- First tankōbon volume cover
- Genre: Adventure, fantasy
- Written by: Gaku Miyao
- Published by: Shōnen Gahosha
- English publisher: NA: ComicsOne;
- Magazine: Young King OURs (1997–2000); OURs Lite (2000–2001);
- Original run: 1997 – 2000
- Volumes: 7

= Kazan (manga) =

Japanese manga series

Kazan (stylized in all caps) is a Japanese manga series written and illustrated by Gaku Miyao.
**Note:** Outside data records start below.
(* ===== verification/WorkerMetrics.v ===== *)
(** * The worker's Prometheus instruments ([internal/metrics/worker.go])

    A counter per outcome and a latency histogram per job type, in the worker's own registry.
    The client library's vectors are parameters with their documented behaviour. *)
From S2P Require Import Prelude GoStd Models Interfaces Float64 Db Effects.
Open Scope Z_scope.

(** ** [client_golang]

    [NewHistogramVec] panics ([None]) unless the bucket bounds increase. [counter_value c l]
    is the series labelled [l] as a scrape shows it, absent until it is created;
    [bucket_value h l b] the cumulative bucket with upper bound [b]. *)
Class Prometheus := {
  CounterVec : Type;
  HistogramVec : Type;
  NewCounterVec : CounterVec;
  counter_WithLabelValues : string → CounterVec → CounterVec;
  counter_Inc : string → CounterVec → CounterVec;
  counter_value : CounterVec → string → option nat;
  NewHistogramVec : list float64 → option HistogramVec;
  histogram_Observe : string → float64 → HistogramVec → HistogramVec;
  bucket_value : HistogramVec → string → float64 → option nat;
}.

Definition increasing (bounds : list float64) : Prop :=
  Sorted (λ x y, f64_ltb x y = true) bounds.

(** [counts_of h bounds obs]: the buckets of [h] count the observations [obs] of each label. *)
Definition counts_of `{Prometheus} (h : HistogramVec) (bounds : list float64)
    (obs : string → list float64) : Prop := ∀ l b, b ∈ bounds →
  bucket_value h l b
  = if decide (obs l = []) then None
    else Some (length (filter (λ x, f64_leb x b = true) (obs l))).

Class PrometheusLaws `{Prometheus} : Prop := {
  counter_new l : counter_value NewCounterVec l = None;
  counter_created l c l' :
    counter_value (counter_WithLabelValues l c) l'
    = if decide (l = l') then Some (default 0%nat (counter_value c l)) else counter_value c l';
  counter_incremented l c l' :
    counter_value (counter_Inc l c) l'
    = if decide (l = l') then Some (S (default 0%nat (counter_value c l))) else counter_value c l';
  histogram_new bounds :
    increasing bounds → ∃ h, NewHistogramVec bounds = Some h ∧ counts_of h bounds (λ _, []);
  histogram_observed bounds h obs l x :
    counts_of h bounds obs →
    counts_of (histogram_Observe l x h) bounds
      (λ l', if decide (l = l') then x :: obs l else obs l');
}.

(** [time.Duration.Seconds]. *)
Definition duration_Seconds (d : Z) : float64 :=
  f64_add (f64_of_Z (Z.quot d Second)) (f64_div (f64_of_Z (Z.rem d Second)) (f64_of_Z 1000000000)).

(** 0.005, 0.01, 0.025, 0.05, 0.1, 0.25, 0.5, 1, 2.5, 5, 10, 30, 60, 120: each the float64
    nearest to the decimal, which a correctly rounded division gives. *)
Definition latencyBuckets : list float64 :=
  (λ ms, f64_div (f64_of_Z ms) (f64_of_Z 1000))
    <$> [5; 10; 25; 50; 100; 250; 500; 1000; 2500; 5000; 10000; 30000; 60000; 120000].

Module Instruments.
Section Instruments.
Context `{Prometheus}.

Record Worker := mkWorker { latency : HistogramVec; processed : CounterVec }.

(** [None]: the panic of the library on bad bucket bounds. *)
Definition NewWorker : option Worker :=
  latency ← NewHistogramVec latencyBuckets;
  let processed := NewCounterVec in
  Some (mkWorker latency
          (foldl (λ c s, counter_WithLabelValues s c) processed ["completed"; "failed"]%string)).

Definition ObserveLatency (w : Worker) (jobType : string) (d : Z) : Worker :=
  mkWorker (histogram_Observe jobType (duration_Seconds d) (latency w)) (processed w).

Definition IncProcessed (w : Worker) (status : string) : Worker :=
  mkWorker (latency w) (counter_Inc status (processed w)).

(** The instruments after the samples a worker recorded, the latest first in the list. *)
Definition record (m : metric) (w : Worker) : Worker :=
  match m with
  | ObservedLatency jobType d => ObserveLatency w jobType d
  | IncrementedProcessed status => IncProcessed w status
  end.
Definition after (ms : list metric) (w : Worker) : Worker := foldr record w ms.
End Instruments.
End Instruments.

(** ** What a scrape of the worker shows *)

(** How often a status was counted, and the run times of a job type. *)
Definition processed_total (status : string) (ms : list metric) : nat :=
  length (filter (λ m, m = IncrementedProcessed status) ms).
Definition run_times (jobType : string) (ms : list metric) : list float64 :=
  omap (λ m, match m with
             | ObservedLatency ty d =>
                 if decide (ty = jobType) then Some (duration_Seconds d) else None
             | IncrementedProcessed _ => None
             end) ms.

Section Scrape.
Context `{Prometheus} `{!PrometheusLaws}.

Lemma latencyBuckets_increasing : increasing latencyBuckets.
Proof. repeat constructor; vm_compute; reflexivity. Qed.

(** The bounds are sharp at a nanosecond: a run of exactly the bound falls into the bucket, one
    a nanosecond longer does not. *)
Lemma latencyBuckets_sharp :
  Forall2 (λ ms b, f64_leb (duration_Seconds (ms * 1000000)) b = true
                 ∧ f64_leb (duration_Seconds (ms * 1000000 + 1)) b = false)
    [5; 10; 25; 50; 100; 250; 500; 1000; 2500; 5000; 10000; 30000; 60000; 120000] latencyBuckets.
Proof. repeat constructor; vm_compute; reflexivity. Qed.

Lemma after_counts ms w l :
  counter_value (Instruments.processed (Instruments.after ms w)) l
  = if decide (processed_total l ms = 0%nat) then counter_value (Instruments.processed w) l
    else Some (processed_total l ms + default 0%nat (counter_value (Instruments.processed w) l))%nat.
Proof.
  induction ms as [|[ty d|s] ms IH]; [by rewrite decide_True| |]; simpl.
  - rewrite IH. unfold processed_total. by rewrite filter_cons_False by done.
  - rewrite counter_incremented. unfold processed_total in *. rewrite filter_cons.
    destruct (decide (s = l)) as [->|Hne].
    + rewrite (decide_True (P := IncrementedProcessed l = _)) by done. simpl. rewrite IH.
      by case_decide as E; rewrite ?E.
    + rewrite (decide_False (P := IncrementedProcessed s = _)) by congruence. exact IH.
Qed.

Lemma after_buckets ms w :
  counts_of (Instruments.latency w) latencyBuckets (λ _, []) →
  counts_of (Instruments.latency (Instruments.after ms w)) latencyBuckets (λ ty, run_times ty ms).
Proof.
  intros Hw. induction ms as [|[ty d|s] ms IH]; simpl; [exact Hw| |exact IH].
  intros l b Hb. rewrite (histogram_observed _ _ _ ty (duration_Seconds d) IH l b Hb).
  unfold run_times. simpl. destruct (decide (ty = l)) as [->|]; done.
Qed.
End Scrape.

(** ** A concrete client library *)

Module RefPrometheus.
Definition observed (h : gmap string (list float64)) (l : string) (b : float64) : option nat :=
  obs ← h !! l; Some (length (filter (λ x, f64_leb x b = true) obs)).

Definition lib : Prometheus := {|
  CounterVec := gmap string nat;
  HistogramVec := gmap string (list float64);
  NewCounterVec := ∅;
  counter_WithLabelValues := λ l c, <[l := default 0%nat (c !! l)]> c;
  counter_Inc := λ l c, <[l := S (default 0%nat (c !! l))]> c;
  counter_value := λ c l, c !! l;
  NewHistogramVec := λ bounds,
    if decide (Sorted (λ x y, f64_ltb x y = true) bounds) then Some ∅ else None;
  histogram_Observe := λ l x h, <[l := x :: default [] (h !! l)]> h;
  bucket_value := observed;
|}.

Lemma laws : PrometheusLaws (H := lib).
Proof.
  constructor; simpl.
  - intros l. apply lookup_empty.
  - intros l c l'. by rewrite lookup_insert.
  - intros l c l'. by rewrite lookup_insert.
  - intros bounds Hb. exists ∅. rewrite decide_True by exact Hb. split; [done|].
    intros l b _. simpl. unfold observed. by rewrite lookup_empty.
  - intros bounds h obs l x Hh l' b Hb. specialize (Hh l' b Hb). simpl in *. unfold observed in *.
    rewrite lookup_insert. destruct (decide (l = l')) as [<-|Hne]; [|exact Hh].
    rewrite decide_False by done. simpl. rewrite !filter_cons.
    destruct (h !! l) as [stored|]; simpl in *; destruct (decide (obs l = [])) as [E|E]; try done.
    + injection Hh as Hh. case_decide; simpl; congruence.
    + rewrite E. by case_decide.
Qed.
End RefPrometheus.

Section Exported.
Context `{Prometheus} `{!PrometheusLaws}.

Lemma NewWorker_no_panic :
  ∃ h, counts_of h latencyBuckets (λ _, [])
    ∧ Instruments.NewWorker = Some (Instruments.mkWorker h
        (counter_WithLabelValues "failed" (counter_WithLabelValues "completed" NewCounterVec))).
Proof.
  destruct (histogram_new latencyBuckets latencyBuckets_increasing) as (h & Hnew & Hh).
  exists h. split; [done|]. unfold Instruments.NewWorker. by rewrite Hnew.
Qed.

(** What a scrape of the worker shows: the instruments can be built (the bucket bounds
    increase, so registering them does not panic), and after whatever the worker recorded the
    two series of [jobs_processed_total] are there from the start, at 0, and count every
    recorded outcome, while each bucket of [job_latency_seconds] counts the runs of its job type
    that took at most its bound. *)
Theorem worker_metrics_show_what_was_recorded :
  ∃ w, Instruments.NewWorker = Some w ∧ ∀ ms,
    counter_value (Instruments.processed (Instruments.after ms w)) "completed"
      = Some (processed_total "completed" ms)
    ∧ counter_value (Instruments.processed (Instruments.after ms w)) "failed"
      = Some (processed_total "failed" ms)
    ∧ counts_of (Instruments.latency (Instruments.after ms w)) latencyBuckets
        (λ ty, run_times ty ms).
Proof.
  destruct NewWorker_no_panic as (h & Hh & ->). eexists. split; [reflexivity|].
  intros ms. split_and!; [..|by apply after_buckets].
  all: rewrite after_counts; simpl; rewrite !counter_created, !counter_new; simpl.
  all: destruct (decide _) as [E|_]; [by rewrite E|by rewrite Nat.add_0_r].
Qed.
End Exported.

Lemma worker_metrics_show_what_was_recorded_witness :
  ∃ w, Instruments.NewWorker (H := RefPrometheus.lib) = Some w
    ∧ counter_value (Prometheus := RefPrometheus.lib)
        (Instruments.processed (H := RefPrometheus.lib)
          (Instruments.after (H := RefPrometheus.lib)
             [IncrementedProcessed "completed"; ObservedLatency "echo" 7]%string w)) "completed"
      = Some 1%nat.
Proof.
  destruct (worker_metrics_show_what_was_recorded (H := RefPrometheus.lib)
              (H0 := RefPrometheus.laws)) as (w & Hw & Hs).
  exists w. split; [exact Hw|]. exact (proj1 (Hs [IncrementedProcessed "completed"; ObservedLatency "echo" 7]%string)).
Defined.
It was serialized in Shōnen Gahosha's seinen manga magazines Young King OURs (1997 to 2000) and OURs Lite (2000 to 2001), with its chapters collected in seven tankōbon volumes.

==Publication==
Written and illustrated by Gaku Miyao, Kazan was serialized in Shōnen Gahosha's seinen manga magazine Young King OURs from the May 1997 to the July 2000 issues. The series was later transferred to OURs Lite, where it ran from the September 2000 to the August 2001 issues. Shōnen Gahosha collected its chapters in seven tankōbon volumes, released from September 1997 to June 2001.

The manga was published in English by ComicsOne in a left-to-right orientation, firstly as an Adobe ebook before being released in a print graphic novel format. The seven volumes were released in print from June 2001 to August 2002.